A twisted path, our tortured course, and no one left alive
– Çarpık bir yol, işkence rotamız ve kimse hayatta kalmadı
We sailed for parts unknown to man, where ships come home to die
– İnsanoğlunun bilmediği yerlere yelken açtık, gemilerin ölmek için eve döndüğü yerlere
No lofty peak, nor fortress bold, could match our captain’s eye
– Ne yüce bir tepe, ne de cesur bir kale, kaptanımızın gözüyle eşleşemezdi.

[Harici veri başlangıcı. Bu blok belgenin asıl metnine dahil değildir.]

Lemma advances_step_at now r d s :
  action_of now r d = AdvanceCursor s ↔
  run_active r = true ∧ step_at (run_id r) (run_cursor r) d = Some s ∧ st_status s = StepCompleted.
Proof.
  destruct (run_active r) eqn:Ha.
  - rewrite (action_active _ _ _ Ha). destruct (step_at _ _ d) as [s'|].
    + rewrite advances_step_action. naive_solver.
    + naive_solver.
  - destruct (action_inactive now r d Ha) as [->|[->| ->]]; naive_solver.
Qed.

Lemma completes_step_at now r d c :
  action_of now r d = CompleteRun c ↔
  run_active r = true ∧ step_at (run_id r) (run_cursor r) d = None ∧ c = run_cursor r.
Proof.
  destruct (run_active r) eqn:Ha.
  - rewrite (action_active _ _ _ Ha). destruct (step_at _ _ d) as [s'|].
    + split; [by intros ?%completes_step_action|naive_solver].
    + naive_solver.
  - destruct (action_inactive now r d Ha) as [->|[->| ->]]; naive_solver.
Qed.

Lemma step_check_kept d s : run_wf d → s ∈ steps_of d → step_check s = true.
Proof. intros Hwf Hs. destruct (wf_steps d Hwf) as [Hc _]. rewrite Forall_forall in Hc. by apply Hc. Qed.

Lemma claimed_check owner now expires s :
  step_check s = true → step_open s = true → step_check (claimed owner now expires s) = true.
Proof.
  unfold step_check, step_open. intros Hc Ho. cbn. rewrite !andb_true_iff in Hc.
  destruct Hc as [[[[H1 H2] _] _] H5]. rewrite H1. apply Z.leb_le in H2.
  replace (0 <=? st_attempt s + 1) with true by (symmetry; apply Z.leb_le; lia). cbn.
  destruct (st_status s); try done; cbn in H5; by destruct (bool_decide (st_completed_at s = None)).
Qed.

(** A claim commits with [true] exactly when the action says so. *)
Lemma claim_tx_iff rid sid owner now expires d r :
  run_wf d → find_run rid d = Some r →
  ∃ b d', claim_step_tx rid sid owner now expires d = Ok (b, d') ∧
    (b = true ↔ ∃ s, claims (action_of now r d) s ∧ st_step_id s = sid).
Proof.
  intros Hwf Hr. pose proof (run_of_id _ _ _ Hr) as Hid.
  assert (∀ s, s ∈ steps_of d → claimable rid sid now d s = true ↔
    claims (action_of now r d) s ∧ st_step_id s = sid) as Hiff.
  { intros s Hs. rewrite claimable_spec, claims_step_at, (step_at_wf _ _ _ _ Hwf), is_step_true, Hid, Hr.
    unfold step_pk, step_slot. split.
    - intros ([= H1 H2] & Hst & r' & [= <-] & Ha & Ho). split; [|done]. rewrite H1, Ho. by split_and!.
    - intros [(Ha & (_ & [= H1 H2]) & Hst) <-]. rewrite H1. split; [done|]. split; [done|]. by exists r. }
  destruct (existsb (claimable rid sid now d) (steps_of d)) eqn:He.
  - apply existsb_True in He as (s & Hs & Hc).
    pose proof Hc as (Hk & Hst & _)%claimable_spec.
    assert (step_open s = true) as Ho by (unfold step_open; destruct Hst as [-> | [-> _]]; done).
    destruct (step_then_run_commits rid sid (claimable rid sid now d) (claimed owner now expires) RunRunning now d s)
      as (d' & Htx & _); try done.
    + apply find_step_wf; [done|]. split; [done|by apply is_step_true].
    + by intros s' (? & _)%claimable_spec.
    + apply claimed_check; [by eapply step_check_kept|done].
    + exists true, d'. split; [done|]. split; [|done]. intros _. exists s. by apply Hiff.
  - rewrite existsb_False in He. eexists false, _. split.
    + unfold claim_step_tx. rewrite tx_get_bind. apply step_then_run_none; [apply Hwf|exact He].
    + split; [done|]. intros (s & Hc & Hsid). exfalso.
      pose proof Hc as (_ & [Hs _]%step_at_Some & _)%claims_step_at.
      specialize (He s Hs). assert (claimable rid sid now d s = true) by (by apply Hiff). congruence.
Qed.
(* ===== verification/ChildBudgets.v ===== *)
(** * What the budgets of child tasks guarantee

    The operations of [ChildTasks] keep an exact account of what every child
    of a run may still spend, and the children's dependencies free of
    cycles. *)

From stdpp Require Import relations sorting.
From S2P Require Import Prelude Wire Text RunSchema Schema RunBase ChildGraph ChildTasks.

(** ** The four dimensions *)

Record dimension : Type := mkDim {
  d_budget : ChildTaskRow → Z;
  d_used : ChildTaskRow → option Z;
  d_limit : ChildBudgetRow → Z;
  d_reserved : ChildBudgetRow → Z;
  d_share : ChildExecutionBudget → Z;
  d_max : Z
}.

Definition token_dim := mkDim ck_budget_tokens ck_tokens_used cb_token_limit cb_tokens_reserved tokens u32_max.
Definition time_dim := mkDim ck_budget_time_ms ck_time_used_ms cb_time_limit_ms cb_time_reserved_ms time_ms i64_max.
Definition retry_dim := mkDim ck_budget_retries ck_retries_used cb_retry_limit cb_retries_reserved retries u32_max.
Definition effect_dim := mkDim ck_budget_effects ck_effects_used cb_effect_limit cb_effects_reserved effects u32_max.

Inductive is_dim : dimension → Prop :=
| dim_tokens : is_dim token_dim
| dim_time : is_dim time_dim
| dim_retries : is_dim retry_dim
| dim_effects : is_dim effect_dim.

(** What a child costs its parent: its reservation, once settled its use. *)
Definition charge (dm : dimension) (c : ChildTaskRow) : Z :=
  if ck_budget_settled c then default (d_budget dm c) (d_used dm c) else d_budget dm c.

(** What it used beyond its reservation. *)
Definition overrun (dm : dimension) (c : ChildTaskRow) : Z := Z.max 0 (charge dm c - d_budget dm c).

Fixpoint sum_of {A} (f : A → Z) (l : list A) : Z :=
  match l with [] => 0 | x :: l => f x + sum_of f l end.

Definition children (p : string) (d : Db) : list ChildTaskRow := List.filter (is_child_of p) (tasks_of d).

Lemma sum_of_app {A} (f : A → Z) l1 l2 : sum_of f (l1 ++ l2) = sum_of f l1 + sum_of f l2.
Proof. induction l1 as [|x l1 IH]; cbn; [done|]. rewrite IH. lia. Qed.

Lemma sum_of_nonneg {A} (f : A → Z) l : (∀ x, x ∈ l → 0 ≤ f x) → 0 ≤ sum_of f l.
Proof.
  induction l as [|x l IH]; cbn; intros Hf; [done|].
  assert (0 ≤ f x) by (apply Hf; by left). assert (0 ≤ sum_of f l) by (apply IH; intros; apply Hf; by right). lia.
Qed.

Lemma sum_of_elem {A} (f : A → Z) l x : (∀ x, x ∈ l → 0 ≤ f x) → x ∈ l → f x ≤ sum_of f l.
Proof.
  intros Hf Hx. induction Hx as [x l|x y l Hx IH]; cbn.
  - assert (0 ≤ sum_of f l); [|lia]. apply sum_of_nonneg. intros y Hy. apply Hf. by right.
  - assert (0 ≤ f y) by (apply Hf; by left). assert (f x ≤ sum_of f l); [|lia].
    apply IH. intros z Hz. apply Hf. by right.
Qed.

Upon the seventh seasick day we made our port of call
– Yedinci deniz tutması gününde limanımızı aradık.
A sand so white, and sea so blue, no mortal place at all
– Bu kadar beyaz bir kum ve bu kadar mavi bir deniz, hiç de ölümlü bir yer değil
We fired the gun, and burnt the mast, and rowed from ship to shore
– Silahı ateşledik, direği yaktık ve gemiden kıyıya kürek çektik
The captain cried, we sailors wept: our tears were tears of joy
– Kaptan ağladı, biz denizciler ağladık: gözyaşlarımız sevinç gözyaşlarıydı
Now many moons and many junes have passed since we made land
– Karaya çıktığımızdan beri birçok ay ve birçok cüneyt geçti.
A salty dog, this seaman’s log: your witness my own hand
– Tuzlu bir köpek, bu denizcinin günlüğü: şahidin benim kendi elim

Procol Harum – A Salty Dog İngilizce Şarkı Sözleri Türkçe Anlamları
yazarı:
Etiketler:
Bir yanıt yazın
Yorum yapabilmek için oturum açmalısınız.